===== GIVEN RECORDS

(* ===== verification/Modbus.v ===== *)
(** The Modbus poller (metering_modbus/mod.rs, registers.rs): the
    register descriptions, the hub set-up that derives the hub tick and
    each device's tick count, the per-tick device schedule, the read of
    one device (register words, scaling, value mappings, templates) and
    the retry loop around it.  The network is an oracle: the outcome of
    each connection attempt and of each register exchange is an input.
    [f32]/[f64] arithmetic is the type class [F32], the expression
    evaluator of [evalexpr] the type class [ExprEval]. *)

From S2P Require Import Prelude.
From S2P Require Import Models.
From S2P Require Import HaInterface.

Module Modbus.

Import HaInterface(HAPlatform(..)).

(** ** Floating point and expressions *)

(** What the poller uses of [f32] and [f64]: [v as f32], [*], [round],
    [format!("{:?}")], [serde_json::Value::from], [as f64], the scaler
    default [1.0] and the template fallback [0.0]. *)
Class F32 : Type := {
  f32 : Type;
  f32_one : f32;
  f32_of_u32 : Z -> f32;
  f32_mul : f32 -> f32 -> f32;
  f32_round : f32 -> f32;
  f32_debug : f32 -> string;
  f32_json : f32 -> json;
  f64 : Type;
  f32_to_f64 : f32 -> f64;
  f64_zero : f64;
  f64_json : f64 -> json
}.

(** Two facts of IEEE single precision and of Rust's [Debug] for
    floats: an integer below 2^24 is exact, multiplying it by [1.0] and
    rounding leaves it, and it prints with a trailing [.0]. *)
Class F32Laws `{F32} : Prop := {
  f32_exact_int : forall n, 0 <= n < 2 ^ 24 -> f32_round (f32_mul (f32_of_u32 n) f32_one) = f32_of_u32 n;
  f32_debug_int : forall n, 0 <= n < 2 ^ 24 -> f32_debug (f32_of_u32 n) = (fmt_dec n ++ ".0")%string
}.

(** [evalexpr::eval_float_with_context] over a context of float
    variables (most recent binding first). *)
Class ExprEval `{F32} : Type := {
  eval_float_with_context : string -> list (string * f64) -> option f64
}.

(** ** Configuration (config/mod.rs) *)

Record ModbusDeviceConfig : Type := mkModbusDeviceConfig {
  dev_name : string; meter : string; slave_id : Z; read_interval : Z
}.

Inductive ModbusProtoConfig : Type := TCP | RTU | RTUoverTCP.

Record ModbusHubConfig : Type := mkModbusHubConfig {
  hub_name : string; host : string; port : Z; proto : ModbusProtoConfig;
  devices : list ModbusDeviceConfig
}.

(** [rmodbus::ModbusProto]. *)
Inductive ModbusProto : Type := TcpUdp | Rtu.

(** ** Registers (registers.rs) *)

Inductive ModbusRegisterType : Type := Holding | Input | Coil.
Inductive ModbusRegisterFormat : Type := Int16 | Int32.

Record Mapping : Type := mkMapping { data : string; mapping : json }.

==========

- **TASK TO CARRY OUT**: Your answer should be one number, the count of lines in the records that contain the string "list".

- **REPLY**: 2